8

I've been attempting to create a TopoJson file with consolidated layer data containing, among other layers, U.S. States, Counties, and Congressional Districts.

Original .shp shapefiles come from the Census Bureau's Cartographic Boundary Files.

These were converted to GeoJson via ogr2ogr.

Then combined into TopoJson format via the node server side library, with quantization of 1e7 and retain-proportion of 0.15. Up to this point there is no indication of any problem.

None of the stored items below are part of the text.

(* ===== verification/SystemMonitor.v ===== *)
(** * SystemMonitor (include/osp/system_monitor.hpp)

    The readers of /proc/stat, /proc/meminfo, the thermal zone and statvfs, from the
    bytes and numbers the system returns; the percentages computed from them; and the
    alerts, which are raised when a value crosses its threshold.  Callbacks work on a
    world [W]; the text of an alert is represented by what is printed in it. *)

From Stdlib Require Import ZArith Lia Bool.
From stdpp Require Import base numbers list option sets.
From S2P Require Import Prelude.

Open Scope Z_scope.

(** ** Scanning, as sscanf does: decimal numbers after white space *)

(** A buffer read from a file, up to its terminator. *)
Fixpoint until_nul (l : list Z) : list Z := match l with [] => [] | c :: l => if c =? 0 then [] else c :: until_nul l end.
Fixpoint skip_spaces (l : list Z) : list Z := match l with c :: l' => if isspace c then skip_spaces l' else l | [] => [] end.
Fixpoint scan_digits (acc : Z) (l : list Z) : Z * list Z :=
  match l with c :: l' => if isdigit c then scan_digits (acc * 10 + (c - 48)) l' else (acc, l) | [] => (acc, []) end.
(** A sign and digits: the number and the rest, or no match. *)
Definition scan_number (l : list Z) : option (Z * list Z) :=
  let l := skip_spaces l in
  let '(neg, l) := match l with 45 :: l' => (true, l') | 43 :: l' => (false, l') | _ => (false, l) end in
  match l with
  | c :: _ => if isdigit c then let '(n, rest) := scan_digits 0 l in Some (if neg : bool then - n else n, rest) else None
  | [] => None
  end.
(** The conversions %lu and %d; a number out of range becomes the nearest one in it. *)
Definition scan_u64 (l : list Z) : option (Z * list Z) :=
  (fun r => (if r.1 <? 0 then u64 r.1 else Z.min r.1 (2 ^ 64 - 1), r.2)) <$> scan_number l.
Definition scan_i32 (l : list Z) : option (Z * list Z) := (fun r => (Z.max (- 2 ^ 31) (Z.min r.1 (2 ^ 31 - 1)), r.2)) <$> scan_number l.
(** At most [n] numbers in a row. *)
Fixpoint scan_many (n : nat) (l : list Z) : list Z :=
  match n with O => [] | S n => match scan_u64 l with Some (v, rest) => v :: scan_many n rest | None => [] end end.
Fixpoint strip (prefix l : list Z) : option (list Z) :=
  match prefix, l with [], _ => Some l | p :: ps, c :: l => if c =? p then strip ps l else None | _, [] => None end.

(** ** Readers *)
Record CpuSnapshot := mkCpu { total_percent : Z; user_percent : Z; system_percent : Z; iowait_percent : Z; temperature_mc : Z }.
Record MemorySnapshot := mkMem { total_kb : Z; available_kb : Z; used_kb : Z; used_percent : Z }.
Record DiskSnapshot := mkDisk { total_bytes : Z; available_bytes : Z; disk_percent_ : Z }.
Record SystemSnapshot := mkSnap { cpu : CpuSnapshot; memory : MemorySnapshot; timestamp_us : Z }.
Record CpuJiffies := mkJiffies { user : Z; nice : Z; system : Z; idle : Z; iowait : Z; irq : Z; softirq : Z; steal : Z; total : Z; busy : Z }.

(** The outcome of open and read of a file: the bytes, none when either failed. *)
Definition ReadResult : Type := option (list Z).
Definition contents (size : nat) (r : ReadResult) : option (list Z) :=
  match r with None | Some [] => None | Some bytes => Some (until_nul (take (size - 1) bytes)) end.

(** [cpu] *)
Definition CPU : list Z := [99; 112; 117].
Definition ReadCpuJiffies (r : ReadResult) : option CpuJiffies :=
  match contents 256 r with
  | None => None
  | Some buf =>
    let v := match strip CPU buf with Some l => scan_many 8 l | None => [] end in
    if (length v <? 4)%nat then None
    else
      let f i := nth i v 0 in
      let total := u64 (f 0%nat + f 1%nat + f 2%nat + f 3%nat + f 4%nat + f 5%nat + f 6%nat + f 7%nat) in
      Some (mkJiffies (f 0%nat) (f 1%nat) (f 2%nat) (f 3%nat) (f 4%nat) (f 5%nat) (f 6%nat) (f 7%nat) total (u64 (total - f 3%nat - f 4%nat)))
  end.
Definition ReadCpuTemperature (r : ReadResult) : Z :=
  match contents 32 r with None => -1 | Some buf => match scan_i32 buf with Some (t, _) => t | None => -1 end end.
Definition cell_29 : nb unit :=
  from_import "dipy.viz" ["colormap"] ;;
  if_ (name "has_fury")
    (assign "color"
       (call_attr "colormap" "line_colors" [name "streamlines"] []) ;;
     assign "streamlines_actor"
       (call_attr "actor" "line"
          [name "streamlines";
           call_attr "colormap" "line_colors" [name "streamlines"] []] []) ;;
     assign "scene" (call_attr "window" "Scene" [] []) ;;
     expr_stmt (call_attr "scene" "add" [name "streamlines_actor"] []) ;;
     expr_stmt
       (call_attr "window" "record" [name "scene"]
          [("out_path", const (VStr "dti_tractogram.png"));
           ("size", const (VTuple [VInt 800; VInt 800]))]) ;;
     expr_stmt (call_attr "window" "show" [name "scene"] [])).

Definition cell_31 : nb unit :=
  from_import "dipy.io.stateful_tractogram" ["Space"; "StatefulTractogram"] ;;
  from_import "dipy.io.streamline" ["save_trk"] ;;
  assign "sft"
    (call_fn "StatefulTractogram"
       [name "streamlines"; name "hardi_img"; attr "Space" "RASMM"] []) ;;
  expr_stmt
    (call_fn "save_trk"
       [name "sft"; const (VStr "dti_CC_tractography_deterministic.trk");
        name "streamlines"] []).

Definition cell_32 : nb unit := shell "dir".
Definition cell_33 : nb unit := shell "dipy_horizon dti_CC*trk".
Definition cell_34 : nb unit := shell "dipy_horizon dti_CC*trk tensor_fa.nii.gz".
(** Cell 35 holds comments only, cell 39 is empty. *)
Definition cell_35 : nb unit := ret tt.
Definition cell_36 : nb unit := shell "dipy_horizon dti_CC*trk tensor_md.nii.gz".
Definition cell_37 : nb unit := shell "dipy_horizon dti_CC*trk tensor_ad.nii.gz".
Definition cell_38 : nb unit := shell "dipy_horizon dti_CC*trk tensor_rd.nii.gz".
Definition cell_39 : nb unit := ret tt.

Definition code_cells : list (nb unit) :=
  [cell_04; cell_06; cell_08; cell_10; cell_12; cell_14; cell_17; cell_20;
   cell_22; cell_25; cell_27; cell_29; cell_31; cell_32; cell_33; cell_34;
   cell_35; cell_36; cell_37; cell_38; cell_39].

I view the final topojson file using mapshaper and things seem to look OK:rendered via mapshaper

But, when attempting to render with the topojson client library and D3.geo.path(), I encounter some strange paths in the congressionalDist layer: (notice the large rectangular paths around the continental US, AK, and HI)square paths

A working version of the page can be found here: http://jsl6906.net/D3/topojson_problem/map/

A couple of relevant notes:

  • If I change my topojson generation script to remove simplification, the paths then seem to show correctly via the same d3.js page
  • If I only keep the congressionalDist layer when creating the topojson, the paths then seem to show correctly via the same d3.js page:

good

After attempting as much troubleshooting as I've been able to handle, I figured I would ask someone here to see if someone has experienced any similar issues. Thanks for any help.

Josh
  • 5,460
  • 31
  • 38
  • 1
    This seems to be/might be related to the problems mentioned in http://stackoverflow.com/questions/23953366/d3-large-geojson-file-does-not-show-draw-map-properly-using-projections/24055015#24055015. There the calculation of the bound went wrong with some of the regions resulting also in large rectangles. In your example, for example, `d3.geo.bounds(cds[84])` results in `[[-180, -90], [180, 90]]' which seems to be incorrect. I do not know why this happens though. – Jan van der Laan Jul 02 '14 at 08:37
  • 1
    Still not sure what's causing this, but one interesting thing I've noticed is that the `id` property of the data bound to the offending rectangles ends in `ZZ`, whereas all other objects have an id ending with two numbers. The id's responsible are: 09ZZ, 17ZZ, and 26ZZ. For example, try the following: `d3.selectAll(d3.selectAll('.cd')[0].filter(function(d) { return d3.select(d).attr('id').slice(-2) === 'ZZ' })).style('stroke', 'red')` and you will notice that only those rectangles are colored red. – jshanley Aug 02 '14 at 03:04
  • It seems `ZZ` is the code given to "undefined" congressional districts. I'm not exactly sure what this means, but you can see it occurring in [this dataset](http://www.census.gov/geo/reference/codes/files/national_cd113.txt) under the column CD113FP, wherever the NAMELSAD column contains "Congressional Districts not defined". Also there is a reference to removing such districts when running ogr2ogr in [**this file**](https://github.com/mbostock/us-atlas/blob/bf502099b48e54116c88f277e6d800836ecbc210/Makefile#L276-L279) which is part of [`us-atlas`](https://github.com/mbostock/us-atlas) – jshanley Aug 02 '14 at 03:17
  • In case this might be useful - here is my complete workflow: 1. Download shapefiles (https://www.census.gov/geo/maps-data/data/tiger-cart-boundary) 2. Convert shapefiles to geoJson (http://jsl6906.net/D3/topojson_problem/3create_geo_jsons.bat.txt) 3. Combine geoJson files into topoJson (http://jsl6906.net/D3/topojson_problem/3create_topo_json.js) – Josh Aug 04 '14 at 18:57
  • Is it possible your paths are "inside out" (counter-clockwise versus clockwise)? What happens if you assign a fill color to Alaska or Hawaii -- does it fill everything in the rectangle *except* the islands/state? See, e.g. http://stackoverflow.com/q/21786168/3128209 – AmeliaBR Aug 07 '14 at 14:58

1 Answers1

4

As I mentioned in the comments, I had noticed that the three offending rectangles all were bound to data with an id property ending in ZZ, while all other paths had IDs ending with numbers.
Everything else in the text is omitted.